A medida ocorre na mesma semana em que Lula afirmou, durante evento com o presidente sul-africano Cyril Ramaphosa, em Brasília, que Brasil e África do Sul precisam se preparar para eventuais ameaças externas. Segundo ele, apesar de a América do Sul ser considerada uma região de paz, os países não podem negligenciar sua capacidade de defesa.
“Se a gente não se preparar em questão de defesa, qualquer dia alguém invade a gente. Essa é uma coisa que o Brasil tem necessidade similar à necessidade da África do Sul”, afirmou o presidente na ocasião.
O acordo promulgado prevê cooperação bilateral em assuntos de defesa, com foco em áreas como pesquisa e desenvolvimento militar, apoio logístico, treinamento conjunto, intercâmbio de informações e aquisição de equipamentos.
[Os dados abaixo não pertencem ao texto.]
(* ===== verification/wire_formats.v ===== *)
(** * The packet formats together

    [EthernetFrame], [ARPMessage], [IPv4Datagram] and [TCPSegment] hold their
    fields in integers of fixed width, some of them wider than the field on the
    wire (the 4-bit lengths and the 13-bit fragment offset).  Here: whatever
    bytes arrive, the four parsers return, and leave every field within the
    width that it has on the wire. *)

From S2P Require Import Prelude.
From S2P Require Import wrapping_integers.
From S2P Require Import buffer.
From S2P Require Import parser.
From S2P Require Import util.
From S2P Require Import tcp_segment.
From S2P Require Import ipv4_datagram.
From S2P Require Import ethernet_frame.

Module WireFormats.

Definition frame_typed (f : EthernetFrame.t) : Prop :=
  EthernetHeader.wf (EthernetFrame.header f) /\ BufferList.wf (EthernetFrame.payload f).

Definition datagram_typed (d : IPv4Datagram.t) : Prop :=
  IPv4Header.wf (IPv4Datagram.header d) /\ BufferList.wf (IPv4Datagram.payload d).

(** A parser that, on any buffer and into any object of its type, returns one
    of the results and an object of its type. *)
Definition typed_parser {T : Type} (parse : Buffer.t -> T -> result (ParseResult * T)) (typed : T -> Prop)
    (results : list ParseResult) : Prop :=
  forall buffer x, Buffer.wf buffer -> typed x -> exists r x', parse buffer x = Ok (r, x') /\ r ∈ results /\ typed x'.

Lemma frame_parser : typed_parser EthernetFrame.parse frame_typed [NoError; PacketTooShort].
Proof.
  intros buffer f Hb [Hh _]. unfold EthernetFrame.parse.
  destruct (EthernetHeader.eth_header_parse_total (EthernetFrame._header f) (NetParser.init buffer)) as (r & h & p & -> & Hh' & Hp & He);
    [done|by apply NetParser.init_sound|]. cbn. do 2 eexists. split; [done|]. split; [|split; [done|by apply Forall_singleton]].
  unfold NetParser.get_error. destruct He as [-> | ->]; repeat constructor.
Qed.

Lemma arp_parser : typed_parser ARPMessage.parse ARPMessage.wf [NoError; PacketTooShort; Unsupported].
Proof.
  intros buffer m Hb Hm. destruct (ARPMessage.arp_message_parse_total buffer m Hb Hm) as (r & m' & E & Hm' & _ & Hr). by exists r, m'.
Qed.

Lemma datagram_parser : typed_parser IPv4Datagram.parse datagram_typed [NoError; PacketTooShort].
Proof.
  intros buffer d Hb [Hh _]. destruct (IPv4Datagram.ipv4_datagram_parse_any buffer d Hb Hh) as (r & d' & E & Hr & Hh' & _).
  destruct (IPv4Datagram.ipv4_datagram_parse_ok buffer d Hb Hh) as (r2 & d2 & E2 & Hp). rewrite E in E2. injection E2 as <- <-.
  exists r, d'. split; [exact E|]. split; [destruct Hr as [-> | ->]; repeat constructor|by split].
Qed.

Lemma segment_parser ck : is_u32 ck ->
  typed_parser (fun buffer => TCPSegment.parse buffer ck) TCPSegment.wf [NoError; PacketTooShort; BadChecksum].
Proof.
  intros Hck buffer s Hb Hs. destruct (TCPSegment.tcp_segment_parse_any buffer ck s Hb Hck) as (r & s' & E & H).
  exists r, s'. split; [exact E|]. destruct H as [[-> ->]|[[-> | ->] Hs']]; (split; [repeat constructor|done]).
Qed.

(** C23: the types of the packets.  On any bytes, each of the four parsers
    returns, with one of the results that it can have and no exception, and
    every field of the object is within its width on the wire, and stays so
    when the object is used again: 4-bit lengths, a 13-bit offset, 6-byte
    addresses, 16-bit ports, 32-bit numbers, payloads whose offset is within
    their storage. *)
Theorem packets_typed data ck f m d s :
  is_u64 (zlen data) -> is_u32 ck -> frame_typed f -> ARPMessage.wf m -> datagram_typed d -> TCPSegment.wf s ->
  let buffer := Buffer.of_string data in
  (exists r f', EthernetFrame.parse buffer f = Ok (r, f') /\ r ∈ [NoError; PacketTooShort] /\ frame_typed f') /\
  (exists r m', ARPMessage.parse buffer m = Ok (r, m') /\ r ∈ [NoError; PacketTooShort; Unsupported] /\ ARPMessage.wf m') /\
  (exists r d', IPv4Datagram.parse buffer d = Ok (r, d') /\ r ∈ [NoError; PacketTooShort] /\ datagram_typed d') /\
  (exists r s', TCPSegment.parse buffer ck s = Ok (r, s') /\ r ∈ [NoError; PacketTooShort; BadChecksum] /\ TCPSegment.wf s').
Proof.
  intros Hz Hck Hf Hm Hd Hs buffer. assert (Buffer.wf buffer) as Hb by (by apply Buffer.of_string_wf).
  split; [by apply frame_parser|]. split; [by apply arp_parser|]. split; [by apply datagram_parser|by apply segment_parser].
Qed.

(** New objects, and bytes that are too few for any of them. *)
Lemma packets_typed_witness :
  exists r s', TCPSegment.parse (Buffer.of_string [x45; x00; xff]) 7 TCPSegment.init = Ok (r, s') /\
    r ∈ [NoError; PacketTooShort; BadChecksum] /\ TCPSegment.wf s'.
Proof.
  apply (packets_typed [x45; x00; xff] 7 EthernetFrame.init ARPMessage.init IPv4Datagram.init TCPSegment.init).
  - by vm_compute.
  - by vm_compute.
  - split; [split; [done|done|by vm_compute]|constructor].
  - apply ARPMessage.arp_init_wf.
  - split; [apply IPv4Datagram.ipv4_init_wf|constructor].
  - split; [apply TCPHeader.init_header_wf|by vm_compute].
Defined.

End WireFormats.
(* ===== verification/address.v ===== *)
(** * [libsponge/util/address.*]

    An [Address] is a [sockaddr_storage] of 128 bytes and the length that is
    in use.  The layout of a [sockaddr_in] is Linux's: the family in host
    (little-endian) order, then port and address in network order, then eight
    bytes of padding.  The constructors that resolve a name call
    [getaddrinfo], whose answer is an argument ([resolve]); for a dotted quad
    and a numeric port it is the [sockaddr_in] with that address and port, which
    is what [of_ip_port] builds from the number that the quad denotes. *)

From S2P Require Import Prelude.
From S2P Require Import parser.

Module Address.

Record t : Type := mk { _size : Z; _address : bytes }.

#[global] Instance t_eq_dec : EqDecision t.
Proof. solve_decision. Defined.

Definition sizeof_storage : Z := 128.
Definition sizeof_sockaddr_in : Z := 16.
Definition AF_INET : bytes := [x02; x00].

(** A [sockaddr_in] with [htobe16(port)] and [htobe32(ip)]. *)
Definition sockaddr_in (ip port : Z) : bytes := AF_INET ++ be 2 port ++ be 4 ip ++ replicate 8 x00.

Definition of_sockaddr (addr : bytes) (size : Z) : result t :=
  if sizeof_storage <? size then Throw (RuntimeError "invalid sockaddr size")
  else Ok (mk size (take (Z.to_nat size) addr ++ drop (Z.to_nat size) (replicate 128 x00))).

Definition family (a : t) : bytes := take 2 (_address a).

Definition ipv4_numeric (a : t) : result Z :=
  if negb (bool_decide (family a = AF_INET)) || negb (_size a =? sizeof_sockaddr_in)
  then Throw (RuntimeError "ipv4_numeric called on non-IPV4 address")
  else
    let ipv4_addr := take (Z.to_nat (_size a)) (_address a) in
    Ok (be_val (take 4 (drop 4 ipv4_addr))).

Definition from_ipv4_numeric (ip_address : Z) : result t :=
  of_sockaddr (sockaddr_in ip_address 0) sizeof_sockaddr_in.

Definition of_ip_port (ip port : Z) : result t := of_sockaddr (sockaddr_in ip port) sizeof_sockaddr_in.

(** [ip_port().second]: [getnameinfo] prints the port of an IPv4 address in
    decimal and [stoi] reads it back.  Addresses of other families do not
    occur in the program and are an error here. *)
Definition port (a : t) : result Z :=
  if bool_decide (family a = AF_INET) && (sizeof_sockaddr_in <=? _size a)
  then Ok (be_val (take 2 (drop 2 (_address a))))
  else Throw (RuntimeError "getnameinfo").

Definition eqb (a other : t) : bool :=
  if negb (_size a =? _size other) then false
  else bool_decide (take (Z.to_nat (_size a)) (_address a) = take (Z.to_nat (_size a)) (_address other)).

Definition neqb (a other : t) : bool := negb (eqb a other).
Definition size (a : t) : Z := _size a.

(** The hints, all other fields being zero. *)
Record addrinfo : Type := mk_hints { ai_flags : Z; ai_family : Z }.
Definition make_hints (ai_flags ai_family : Z) : addrinfo := mk_hints ai_flags ai_family.

Definition AI_ALL : Z := 0x10.
Definition AI_NUMERICHOST : Z := 0x4.
Definition AI_NUMERICSERV : Z := 0x400.

(** [getaddrinfo] of the C library: its return value and the first entry of
    the list it makes, if there is one. *)
Definition resolver : Type := bytes -> bytes -> addrinfo -> Z * option (bytes * Z).

Definition resolve (getaddrinfo : resolver) (node service : bytes) (hints : addrinfo) : result t :=
  let '(gai_ret, resolved_address) := getaddrinfo node service hints in
  if negb (gai_ret =? 0) then Throw (GaiError (lit "getaddrinfo(" ++ node ++ lit ", " ++ service ++ lit ")") gai_ret) else
  match resolved_address with
  | None => Throw (RuntimeError "getaddrinfo returned successfully but with no results")
  | Some (ai_addr, ai_addrlen) => of_sockaddr ai_addr ai_addrlen
  end.

(** [Address(hostname, service)]; 2 is [AF_INET]. *)
Definition of_names (getaddrinfo : resolver) (hostname service : bytes) : result t :=
  resolve getaddrinfo hostname service (make_hints AI_ALL 2).

(** What [getaddrinfo(3)] says for [AF_INET]: an error, or at least one entry,
    which is a [sockaddr_in]. *)
Definition gai_inet (getaddrinfo : resolver) : Prop :=
  forall node service flags, let '(ret, res) := getaddrinfo node service (make_hints flags 2) in
    ret <> 0 \/ exists ip port, is_u32 ip /\ is_u16 port /\ res = Some (sockaddr_in ip port, sizeof_sockaddr_in).

#[global] Arguments ipv4_numeric : simpl never.
#[global] Arguments from_ipv4_numeric : simpl never.
#[global] Arguments port : simpl never.

(** The address that stands for an IPv4 address and a port. *)
Definition ipv4 (ip port : Z) : t := mk 16 (sockaddr_in ip port ++ replicate 112 x00).

(** A name resolves to an IPv4 address, or the constructor throws. *)
Lemma of_names_spec getaddrinfo hostname service :
  gai_inet getaddrinfo ->
  (exists ip port, is_u32 ip /\ is_u16 port /\ of_names getaddrinfo hostname service = Ok (ipv4 ip port)) \/
  (exists ret, ret <> 0 /\ of_names getaddrinfo hostname service =
     Throw (GaiError (lit "getaddrinfo(" ++ hostname ++ lit ", " ++ service ++ lit ")") ret)).
Proof.
  intros Hg. specialize (Hg hostname service AI_ALL). unfold of_names, resolve.
  destruct (getaddrinfo hostname service (make_hints AI_ALL 2)) as [ret res].
  destruct (Z.eqb_spec ret 0) as [->|Hne]; cbn [negb]; [left|right; eauto].
  destruct Hg as [?|(ip & port & Hi & Hp & ->)]; [done|]. exists ip, port. split; [done|]. split; [done|]. reflexivity.
Qed.

Lemma of_ip_port_eq ip port : of_ip_port ip port = Ok (ipv4 ip port).
Proof. reflexivity. Qed.

Lemma from_ipv4_numeric_eq ip : from_ipv4_numeric ip = Ok (ipv4 ip 0).
Proof. reflexivity. Qed.

Lemma ipv4_numeric_eq ip port : is_u32 ip -> ipv4_numeric (ipv4 ip port) = Ok ip.
Proof.
  intros Hi. transitivity (@Ok Z (be_val (be 4 ip))); [reflexivity|].
  rewrite be_val_be. f_equal. by apply Z.mod_small.
Qed.

Lemma port_eq ip p : is_u16 p -> port (ipv4 ip p) = Ok p.
Proof.
  intros Hp. transitivity (@Ok Z (be_val (be 2 p))); [reflexivity|].
  rewrite be_val_be. f_equal. by apply Z.mod_small.
Qed.

Lemma address_eqb_refl a : eqb a a = true.
Proof. unfold eqb. rewrite Z.eqb_refl. cbn. by apply bool_decide_eq_true. Qed.

(** Equality of addresses is equality of address and port. *)
Lemma eqb_ipv4 ip p ip' p' :
  is_u32 ip -> is_u16 p -> is_u32 ip' -> is_u16 p' -> eqb (ipv4 ip p) (ipv4 ip' p') = true <-> ip = ip' /\ p = p'.
Proof.
  intros Hi Hp Hi' Hp'. split.
  - unfold eqb. cbn [_size ipv4 Z.eqb negb]. intros H. change (16 =? 16) with true in H. cbn [negb] in H.
    apply bool_decide_eq_true in H.
    assert (be 4 ip = be 4 ip' /\ be 2 p = be 2 p') as [E1 E2].
    { change (AF_INET ++ be 2 p ++ be 4 ip ++ replicate 8 x00 = AF_INET ++ be 2 p' ++ be 4 ip' ++ replicate 8 x00) in H.
      apply (inj _) in H. apply app_inj_1 in H as [E1 H]; [|by rewrite !length_be].
      apply app_inj_1 in H as [E2 _]; [|by rewrite !length_be]. done. }
    apply (f_equal be_val) in E1, E2. rewrite !be_val_be in *. unfold is_u32, is_u16 in *.
    change (8 * Z.of_nat 4) with 32 in *. change (8 * Z.of_nat 2) with 16 in *.
    rewrite !Z.mod_small in * by lia. done.
  - intros [-> ->]. apply address_eqb_refl.
Qed.

End Address.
O texto também estabelece a realização de exercícios militares conjuntos, troca de experiências tecnológicas e participação em cursos e seminários entre as forças armadas dos dois países.
Entre as iniciativas previstas estão visitas de delegações militares, intercâmbio de instrutores e estudantes de instituições militares, além de visitas de navios de guerra e aeronaves militares.
Para coordenar as ações, o acordo institui o Comitê Conjunto de Defesa Brasil–África do Sul, responsável por acompanhar e implementar programas de cooperação entre os dois países. O grupo deverá se reunir anualmente, alternando os encontros entre Brasil e África do Sul.
Embora tenha sido assinado em 2003 e aprovado pelo Congresso Nacional em 2005, o acordo entrou em vigor no plano internacional em 2013. Com a promulgação por decreto presidencial, o texto passa a ser formalmente incorporado ao ordenamento jurídico brasileiro.